◆ WORK ITEM ◆
Only lines with the string "Require" should be returned from the data below.

═════ EXTRACTED MATERIAL ═════

(** * GenSen sentence-similarity notebook: a shallow embedding

    Source: [examples/sentence_similarity/gensen_local.ipynb].

    The notebook is a straight-line Python script.  Its code cells are
    embedded one by one as computations in a small monad that threads the
    log of calls leaving the notebook and stops at the first exception;
    the fit cell runs under the [%%time] magic, which catches the
    exception of its body.  The global names the cells assign data to are
    the fields of [Globals]; a name that has not been assigned yet is
    [None] and reading it raises [NameError].

    The functions the notebook imports from [utils_nlp] and from
    [gensen_wrapper] are not part of the file; what the notebook's text and
    its recorded outputs say about them is modelled in the modules [Snli],
    [Preprocess] and [Wrapper], and everything beyond that (the modules to
    import, Python's case mapping, the corpus files, the NLTK tokenizer, the
    neural network, scrapbook) is a field of [World]. *)

From Stdlib Require Import List String Ascii Bool Arith NArith Lia.
From Stdlib Require Import Reals Lra.
Import ListNotations.

Local Open Scope string_scope.
Local Open Scope list_scope.

(** ** Data model *)

(** A Python [str] held in a frame: a sequence of Unicode code points. *)
Definition pystr : Type := list N.

(** The [str] of an ASCII literal. *)
Definition str (s : string) : pystr :=
  map (fun c => N.of_nat (nat_of_ascii c)) (list_ascii_of_string s).

(** A cell of a pandas frame: text, a token list, or a missing value. *)
Inductive cell : Type :=
| Text (s : pystr)
| Tokens (ts : list pystr)
| NaN.

(** A frame: column labels and rows of cells, one cell per column. *)
Record DataFrame : Type := mkDF {
  columns : list string;
  rows : list (list cell)
}.

(** [utils_nlp.dataset.Split] *)
Inductive Split : Type := TRAIN | DEV | TEST.

(** A frame of numbers, as returned by [clf.predict]. *)
Definition Matrix : Type := list (list R).

(** [DataFrame.to_dict()]: column label -> (row label -> value). *)
Definition Dict : Type := list (nat * list (nat * R)).

Inductive exn : Type :=
| NameError (name : string)
| ModuleNotFoundError (name : string)
| KeyError (label : string)
| TypeError
| ExternalError (msg : string).

Inductive result (A : Type) : Type :=
| Ok (a : A)
| Raise (e : exn).
Arguments Ok {A} a.
Arguments Raise {A} e.

(** ** Frame helpers (the pandas operations the model needs) *)

Fixpoint select {A} (mask : list bool) (xs : list A) : list A :=
  match mask, xs with
  | b :: mask', x :: xs' =>
      if b then x :: select mask' xs' else select mask' xs'
  | _, _ => []
  end.

Definition mem (x : string) (l : list string) : bool :=
  existsb (String.eqb x) l.

Fixpoint index_of (x : string) (l : list string) : option nat :=
  match l with
  | [] => None
  | y :: l' => if String.eqb x y then Some 0%nat
               else option_map S (index_of x l')
  end.

(** [df.drop(labels, axis=1)]: a label that is not a column is a KeyError. *)
Definition drop_columns (labels : list string) (df : DataFrame)
  : result DataFrame :=
  match find (fun l => negb (mem l (columns df))) labels with
  | Some l => Raise (KeyError l)
  | None =>
      let mask := map (fun c => negb (mem c labels)) (columns df) in
      Ok (mkDF (select mask (columns df)) (map (select mask) (rows df)))
  end.

(** [df.rename(columns={old: new})] *)
Definition rename_column (old new : string) (df : DataFrame) : DataFrame :=
  mkDF (map (fun c => if String.eqb c old then new else c) (columns df))
       (rows df).

(** [df.applymap(f)] *)
Definition applymap (f : cell -> cell) (df : DataFrame) : DataFrame :=
  mkDF (columns df) (map (map f) (rows df)).

Fixpoint map_result {A B} (f : A -> result B) (l : list A)
  : result (list B) :=
  match l with
  | [] => Ok []
  | x :: l' =>
      match f x with
      | Raise e => Raise e
      | Ok y => match map_result f l' with
                | Raise e => Raise e
                | Ok ys => Ok (y :: ys)
                end
      end
  end.

(** ** [utils_nlp.dataset.snli] *)

Module Snli.

Definition LABEL_COL : string := "score".

(** The columns of a frame read from the SNLI corpus, as the output of
    [train.head()] lists them. *)
Definition corpus_columns : list string :=
  [ "gold_label"; "sentence1_binary_parse"; "sentence2_binary_parse";
    "sentence1_parse"; "sentence2_parse"; "sentence1"; "sentence2";
    "captionID"; "pairID"; "label1"; "label2"; "label3"; "label4";
    "label5" ].

Definition unnecessary_columns : list string :=
  [ "sentence1_binary_parse"; "sentence2_binary_parse";
    "sentence1_parse"; "sentence2_parse"; "captionID"; "pairID";
    "label1"; "label2"; "label3"; "label4"; "label5" ].

(** Modelled from the spec: [snli.clean_cols] is missing from the source.
    The notebook describes it as "dropping unneccessary columns and
    renaming the relevant columns", and the frames it prints before and
    after show which: of the corpus columns only [gold_label],
    [sentence1] and [sentence2] remain, the first under the name
    [score]. *)
Definition clean_cols (df : DataFrame) : result DataFrame :=
  match drop_columns unnecessary_columns df with
  | Raise e => Raise e
  | Ok df' => Ok (rename_column "gold_label" LABEL_COL df')
  end.

(** Modelled from the spec: [snli.clean_rows] is missing from the source.
    It cleans the frame row by row: the rows it accepts are kept, in
    order and unchanged.  Which rows it accepts is not described; the
    test is the parameter [row_ok]. *)
Definition clean_rows (row_ok : list cell -> bool) (df : DataFrame)
  : result DataFrame :=
  Ok (mkDF (columns df) (filter row_ok (rows df))).

End Snli.

(** ** [utils_nlp.dataset.preprocess] *)

Module Preprocess.

Definition lower_cell (str_lower : pystr -> pystr) (c : cell) : cell :=
  match c with
  | Text s => Text (str_lower s)
  | other => other
  end.

(** Modelled from the spec: [preprocess.to_lowercase] is missing from the
    source.  The notebook calls it "lowercase standardization": every
    text cell is replaced by its lower-case form.  Lower-casing a [str] is
    Python's own [str.lower]; it is the parameter [str_lower]. *)
Definition to_lowercase (str_lower : pystr -> pystr) (df : DataFrame)
  : result DataFrame :=
  Ok (applymap (lower_cell str_lower) df).

Definition token_cols : list string :=
  ["sentence1_tokens"; "sentence2_tokens"].

Definition tokenize_row (word_tokenize : pystr -> list pystr)
    (i j : nat) (r : list cell) : result (list cell) :=
  match nth_error r i, nth_error r j with
  | Some (Text a), Some (Text b) =>
      Ok (r ++ [Tokens (word_tokenize a); Tokens (word_tokenize b)])
  | _, _ => Raise TypeError
  end.

(** Modelled from the spec: [preprocess.to_nltk_tokens] is missing from
    the source.  The notebook "convert[s] sentences to tokens" with the
    NLTK tokenizer; the frame printed by [dev.head()] keeps the columns it
    had and gains [sentence1_tokens] and [sentence2_tokens].  The
    tokenizer itself belongs to NLTK and is the parameter
    [word_tokenize]. *)
Definition to_nltk_tokens (word_tokenize : pystr -> list pystr)
    (df : DataFrame) : result DataFrame :=
  match index_of "sentence1" (columns df),
        index_of "sentence2" (columns df) with
  | Some i, Some j =>
      match map_result (tokenize_row word_tokenize i j) (rows df) with
      | Raise e => Raise e
      | Ok rs => Ok (mkDF (columns df ++ token_cols) rs)
      end
  | None, _ => Raise (KeyError "sentence1")
  | _, None => Raise (KeyError "sentence2")
  end.

End Preprocess.

(** ** [examples.sentence_similarity.gensen_wrapper] *)

Module Wrapper.

Local Open Scope R_scope.

Definition sum (xs : list R) : R := fold_right Rplus 0 xs.

Definition mean (xs : list R) : R := sum xs / INR (List.length xs).

(** Sum of the products of the deviations from the means. *)
Definition codev (xs ys : list R) : R :=
  sum (map (fun p => (fst p - mean xs) * (snd p - mean ys))
           (combine xs ys)).

(** Pearson's correlation coefficient of two samples. *)
Definition pearson (xs ys : list R) : R :=
  codev xs ys / sqrt (codev xs xs * codev ys ys).

Definition corr (vs : list (list R)) : Matrix :=
  map (fun a => map (fun b => pearson a b) vs) vs.

(** Modelled from the spec: [GenSenClassifier.predict] is missing from the
    source.  The notebook says of it "In the predict method we perform
    Pearson's Correlation computation on the outputs of the model", and
    the spec calls the reported value "a correlation metric": the result
    is the matrix of pairwise Pearson coefficients of the sentence
    representations.  The representations come out of the trained
    network; they are the parameter [represent].  Numbers are real
    numbers here, not machine floats. *)
Definition predict {Clf : Type}
    (represent : Clf -> list string -> result (list (list R)))
    (clf : Clf) (sentences : list string) : result Matrix :=
  match represent clf sentences with
  | Raise e => Raise e
  | Ok reps => Ok (corr reps)
  end.

End Wrapper.

(** [DataFrame.to_dict()] of a frame of numbers with the default integer
    labels: for each column label, the values of that column by row
    label. *)
Definition column_dict (m : Matrix) (j : nat) : list (nat * R) :=
  combine (seq 0 (List.length m)) (map (fun row => nth j row 0%R) m).

Definition to_dict (m : Matrix) : Dict :=
  map (fun j => (j, column_dict m j)) (seq 0 (List.length (hd [] m))).

(** ** What lies outside the notebook *)

Record World : Type := {
  (** the state of a [GenSenClassifier] object *)
  Clf : Type;
  (** [sys.version] *)
  sys_version : string;
  (** an [import] statement: the module, and the names taken from it *)
  import_module : string -> list string -> result unit;
  (** Python's [str.lower] *)
  str_lower : pystr -> pystr;
  (** Python's [str.isupper] on a single character *)
  char_isupper : N -> bool;
  (** [snli.load_pandas_df(base_data_path, file_split=, nrows=)] *)
  load_pandas_df : string -> Split -> option nat -> result DataFrame;
  (** the row test of [snli.clean_rows] *)
  row_ok : list cell -> bool;
  (** [nltk.word_tokenize] *)
  word_tokenize : pystr -> list pystr;
  (** [download_and_extract(base_data_path)]: the path it returns *)
  download_and_extract : string -> result string;
  (** [GenSenClassifier(config_file=, pretrained_embedding_path=,
      learning_rate=, cache_dir=, max_epoch=)] *)
  GenSenClassifier :
    string -> string -> R -> string -> option nat -> result Clf;
  (** [clf.fit(train, dev, test)] works on the object itself: the
      exception it raises, if any, and the object as the call leaves it,
      whether it returned or raised *)
  fit_raises : Clf -> DataFrame -> DataFrame -> DataFrame -> option exn;
  fit_leaves : Clf -> DataFrame -> DataFrame -> DataFrame -> Clf;
  (** the sentence representations computed by the network *)
  represent : Clf -> list string -> result (list (list R));
  (** [sb.glue(name, value)] *)
  sb_glue : string -> Dict -> result unit
}.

═════

◆ SOLUTION TO THE PROBLEM ◆
From Stdlib Require Import List String Ascii Bool Arith NArith Lia.
From Stdlib Require Import Reals Lra.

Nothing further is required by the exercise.